Indexation par temps (trop) calme…
À la création du SMIG en 1950, sa valeur était indexée sur l’inflation uniquement et, avec la croissance de la productivité, le reste des salaires a progressé beaucoup plus vite. Lors de la transformation du SMIG en SMIC en 1970, il fut décidé qu’il progresserait en plus comme la moitié des gains de pouvoir d’achat du reste des salariés. Dans sa forme actuelle, le SMIC est revalorisé une fois l’an en fonction de l’inflation observée et de la moitié des gains de pouvoir d’achat sur cette même période, mais des ajustements automatiques interviennent également si l’indice des prix augmente de plus de 2% en moins d’un an – ce sera le cas en mai en raison d’une inflation de 2,65 % entre décembre et mars. Si le SMIC a en théorie tendance à légèrement baisser relativement au salaire moyen, avec la multiplication des « coups de pouce » discrétionnaires – notamment sous François Mitterrand, Lionel Jospin et Jacques Chirac – ce ratio a en fait fortement augmenté depuis 1980 et il est désormais l’un des plus élevés du monde. Pour limiter l’aspect trop politique des revalorisations du SMIC, Nicolas Sarkozy a créé en 2009 un groupe d’experts sur le SMIC pour recommander ou non des coups de pouce en plus de la règle. Les rapports annuels du groupe d’expert ont permis de dépolitiser en partie ce débat, avec un panorama large des questions d’emploi, de coût du travail, de pauvreté ou de mobilité salariale. Dès lors que le SMIC français est déjà très élevé en proportion du salaire moyen – comparativement à nos voisins – les experts ont régulièrement recommandé de ne pas aller au-delà de cette double indexation automatique, voire de modifier à terme la loi pour supprimer par exemple l’indexation automatique sur le pouvoir d’achat, ce qui renforcerait in fine le pouvoir de la négociation collective, notamment dans la définition des minimas de branche.
Les retraites de base du privé étaient initialement indexées sur les salaires moyens, ce qui permettait de faire participer les retraités aux « gains économiques de la Nation » (et d’éviter que leur pouvoir d’achat ne décroche, à une époque où leur taux de pauvreté – relativement au salaire médian – était élevé).

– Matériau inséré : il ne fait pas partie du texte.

(** C20: The text of a scrape reads back, whatever the labels hold: its newlines
    are those that end its lines, each line is a comment or a sample a reader
    takes apart, and the series of requests and of keys are read with exactly
    the labels they have. *)
Theorem exposition_reads_back log10 version s :
  split_inclusive (render_state log10 version s) = map (fun line => line ++ [10]) (render_lines log10 version s) /\
  Forall (fun line => starts_with line (lit "#") = true \/ is_Some (read_sample line)) (render_lines log10 version s) /\
  (forall model mode n, ((model, mode), n) ∈ ms_requests s -> exists line, line ∈ render_lines log10 version s /\
     read_sample line = Some (lit "wayfinder_router_requests_total", [(lit "model", model); (lit "mode", mode)], show_digits n)) /\
  (forall key n, (key, n) ∈ ms_key_requests s -> exists line, line ∈ render_lines log10 version s /\
     read_sample line = Some (lit "wayfinder_router_key_requests_total", [(lit "key", key)], show_digits n)).
Proof.
  pose proof (render_lines_ok log10 version s) as Hok. split_and!.
  - apply split_lines. eapply Forall_impl; [exact Hok|]. by intros line [].
  - eapply Forall_impl; [exact Hok|]. by intros line [].
  - intros model mode n Hin. eexists. split; [|apply (read_sample_line _ [("model", model); ("mode", mode)]%string); [done|by repeat constructor]].
    unfold render_lines. rewrite elem_of_app. right. rewrite elem_of_app. left. unfold request_lines. rewrite elem_of_app. right.
    apply list_elem_of_In, in_map_iff. eexists. split; [|by apply list_elem_of_In]. done.
  - intros key n Hin. eexists. split; [|apply (read_sample_line _ [("key", key)]%string); [done|by repeat constructor]].
    unfold render_lines. do 4 (rewrite elem_of_app; right). rewrite elem_of_app. left. unfold limit_lines. do 2 (rewrite elem_of_app; right).
    unfold family. destruct (ms_key_requests s) as [|e l] eqn:E; [by apply not_elem_of_nil in Hin|]. rewrite elem_of_app. right.
    apply list_elem_of_In, in_map_iff. eexists. split; [|by apply list_elem_of_In]. done.
Qed.

(** ** Examples *)

(** A model name that pretends to close its label and to start a line. *)
Definition hostile_model : str := lit "a" ++ [34; 125; 32; 49; 10] ++ lit "fake 9".

Definition sample_metrics : GatewayMetrics :=
  foldl metric_step (GatewayMetrics_new (lit "1.0") 2)
    [ObserveDecision hostile_model (lit "scored") (f64_dec 3 3); ObserveDecision (lit "b") (lit "scored") (f64_dec 3 4);
     ObserveDecision (lit "c") (lit "scored") (f64_dec 3 3); ObserveDecision (lit "d") (lit "pinned") f64_nan].

Example third_series_overflows :
  map fst (ms_requests (gm_state sample_metrics)) =
  [(OVERFLOW_LABEL, OVERFLOW_LABEL); (hostile_model, lit "scored"); (lit "b", lit "scored")] /\
  hg_counts (ms_decision (gm_state sample_metrics)) = [0; 0; 1; 1; 1; 3; 3; 3; 3].
Proof. vm_compute. done. Qed.

Example general_numbers :
  let exponents x := if f64_lt x (f64_dec 1 4) then f64_of_Z (-7) else if f64_lt x f64_one then f64_of_Z (-1) else
                     if f64_lt x (f64_of_Z 10) then f64_zero else f64_of_Z 6 in
  map (python_general exponents) [f64_zero; f64_dec 25 2; f64_dec 15 1; f64_of_Z 1234567; f64_dec 12 8; f64_neg (f64_dec 25 2)] =
  map lit ["0"; "0.25"; "1.5"; "1.23457e+06"; "1.2e-07"; "-0.25"]%string.
Proof. vm_compute. reflexivity. Qed.

Theorem metrics_bounded_witness :
  let m := foldl metric_step (GatewayMetrics_new (lit "1.0") 2) [ObserveKeyRequest (lit "k1")] in
  meters_ok m /\ len (render_lines (fun x => x) (gm_version m) (gm_state m)) <= 54 * (gm_max_label_series m + 1) + 87.
Proof. apply (metrics_bounded (lit "1.0") 2 [ObserveKeyRequest (lit "k1")] (fun x => x)). lia. Defined.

D’abord de façon exceptionnelle, puis définitivement en 1993 avec la réforme Balladur, on est passé à une indexation des pensions de base du privé sur l’inflation, par souci d’économie. En 2003, la réforme Fillon étendit cette indexation sur les prix aux fonctionnaires (jusqu’alors leurs pensions dépendaient du point indiciaire[1]) et la réforme de 2008 fit de même pour les régimes spéciaux. En 2014, il fut décidé – comme pour d’autres minimas sociaux – de passer de l’inflation prévisionnelle de l’année à venir à l’inflation réalisée sur le passé. En effet, avec une inflation durablement faible après 2010, les prévisions se révélaient systématiquement trop élevées, et il était compliqué d’effectuer un rattrapage à la baisse des pensions pour compenser l’erreur systématiquement positive des prévisions initiales. Enfin, si la loi prévoit normalement cette indexation, le Parlement peut, lors du vote annuel du budget de la Sécurité sociale, passer outre et geler ces retraites de base, comme en 2014, 2015, 2016 et 2019[2].
Ces règles d’indexation étaient peu adaptées à l’atonie de la croissance et de l’inflation entre 2010 et 2020. En effet, c’est la croissance de la productivité des salaires moyens qui rendait cette indexation soutenable, en diminuant lentement le ratio du SMIC sur les salaires (pour améliorer la compétitivité) et celui des pensions sur les salaires (pour limiter le poids des cotisations de retraite sur les actifs). Plus la croissance est faible, et plus le SMIC et les pensions se retrouvent à peser lourd sur l’économie. Dès lors que les actifs non smicards (et notamment les fonctionnaires) ne sont pas indexés sur l’inflation, certains ont pu éprouver un déclassement relatif par rapport au SMIC, non seulement lors des coups de pouce, mais aussi lors des revalorisations liées à l’inflation. Pour les fonctionnaires, le gel du point d’indice pour les actifs – alors que les retraites des fonctionnaires sont indexées sur les prix – fait progresser les retraites plus rapidement que les traitements. Dans l’union monétaire européenne, il n’est pas forcément optimal non plus d’avoir des règles de revalorisation globalement plus généreuses que celles de nos voisins, car l’absorption plus lente des chocs entraîne un désavantage comparatif. Enfin, malgré un certain coût, ces revalorisations semblaient toujours insuffisantes aux principaux concernés. L’illusion nominale est encore forte en France, et une augmentation inférieure à 1%, même justifiée par une inflation faible, semble trop mesquine par rapport aux grandes hausses du passé.
… et par gros temps
Si notre système d’indexations montrait ses limites par inflation faible, il est encore moins adapté à une forte inflation, en particulier énergétique. Le passage à une indexation sur l’inflation observée mène fatalement à un fort retard, qui n’est pas tenable lorsque les prix accélèrent aussi brutalement. Un rattrapage des retraites (et probablement d’autres minimas sociaux) à l’été est inévitable. Pour autant, il y a une vraie question de soutenabilité de ces indexations si les salaires non indexés ne suivent pas. On a renoncé à l’indexation des salaires sur les prix en 1983, en raison de ses effets inflationnistes : si les salaires nominaux suivent l’augmentation des prix, les entreprises doivent à nouveau augmenter leurs prix pour compenser leurs coûts ; on parle de boucle prix-salaires, et l’inflation auto-entretenue est plus difficile à maîtriser. Pour casser cette spirale il fallait renoncer à cette indexation des salaires.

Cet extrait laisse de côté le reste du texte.